Problem details — When you reach the line with "let language := dict_get" in the data below, begin printing lines exactly, and stop once the line with "let experience := dict_get" has been printed.

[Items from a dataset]
※ ※ ※
Definition generate_dynamic_prompt (config : gmap string pyval)
    (ai_settings proctoring : pyval) : result string :=
  let company_name := dict_get config "companyName" (PStr "the company") in
  let job_role := dict_get config "jobRole" (PStr "Software Engineer") in
  let candidate_name := dict_get config "candidateName" (PStr EmptyString) in
  let language := dict_get config "language" (PStr "indian-english") in
  let country := dict_get config "country" (PStr "India") in
  let industry := dict_get config "industryType" (PStr "Information Technology") in
  let experience := dict_get config "yearsOfExperience" (PStr "1-3") in
  let duration_minutes := dict_get config "durationMinutes" (PInt 30) in
  _ ← py_get ai_settings "silenceWarning1Seconds" (PInt 35);
  silence_warning2 ← py_get ai_settings "silenceWarning2Seconds" (PInt 50);
  _ ← py_get ai_settings "silenceEndSeconds" (PInt 60);
  max_questions ← py_get ai_settings "maxQuestions" (PInt 10);
  let lang_instruction := lang_instruction_of language in
  let exp_instruction := exp_instruction_of experience in
  proctoring_rules ←
    match proctoring with
    | PDict p => Ok (proctoring_rules_of p)
    | _ => Raise OtherError
    end;
  candidate_line ← candidate_line_of candidate_name;
  Ok (assemble lang_instruction
        (business_context (py_str company_name) (py_str job_role) (py_str industry)
           (py_str country) (py_str experience) candidate_line)
        (difficulty_guidance exp_instruction)
        (proctoring_section_of proctoring_rules)
        (silence_handling (py_str silence_warning2) (py_str duration_minutes))
        (closing_structure (py_str max_questions))).

(** Lines 427-428 and 452-461 of [websocket_interview]: the instruction
    sent upstream is the stored [systemPrompt] when that is truthy, and
    the generated text otherwise. *)
Definition system_prompt_of (config : gmap string pyval) : result pyval :=
  let ai_settings := dict_get config "aiSettings" (PDict ∅) in
  let proctoring := dict_get config "proctoring" (PDict ∅) in
  let custom_prompt := dict_get config "systemPrompt" PNone in
  if truthy custom_prompt then Ok custom_prompt
  else PStr <$> generate_dynamic_prompt config ai_settings proctoring.

End Formatting.

(** The inputs [generate_dynamic_prompt] is written for: the AI settings
    are a dictionary, and the candidate name is a string when it is not
    empty or absent. *)
Definition well_typed (config : gmap string pyval) (ai_settings : pyval) : Prop :=
  (exists d, ai_settings = PDict d)
  /\ (truthy (dict_get config "candidateName" (PStr EmptyString)) = false
      \/ exists s, config !! "candidateName" = Some (PStr s)).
※ ※ ※
Answer area —
  let language := dict_get config "language" (PStr "indian-english") in
  let country := dict_get config "country" (PStr "India") in
  let industry := dict_get config "industryType" (PStr "Information Technology") in
  let experience := dict_get config "yearsOfExperience" (PStr "1-3") in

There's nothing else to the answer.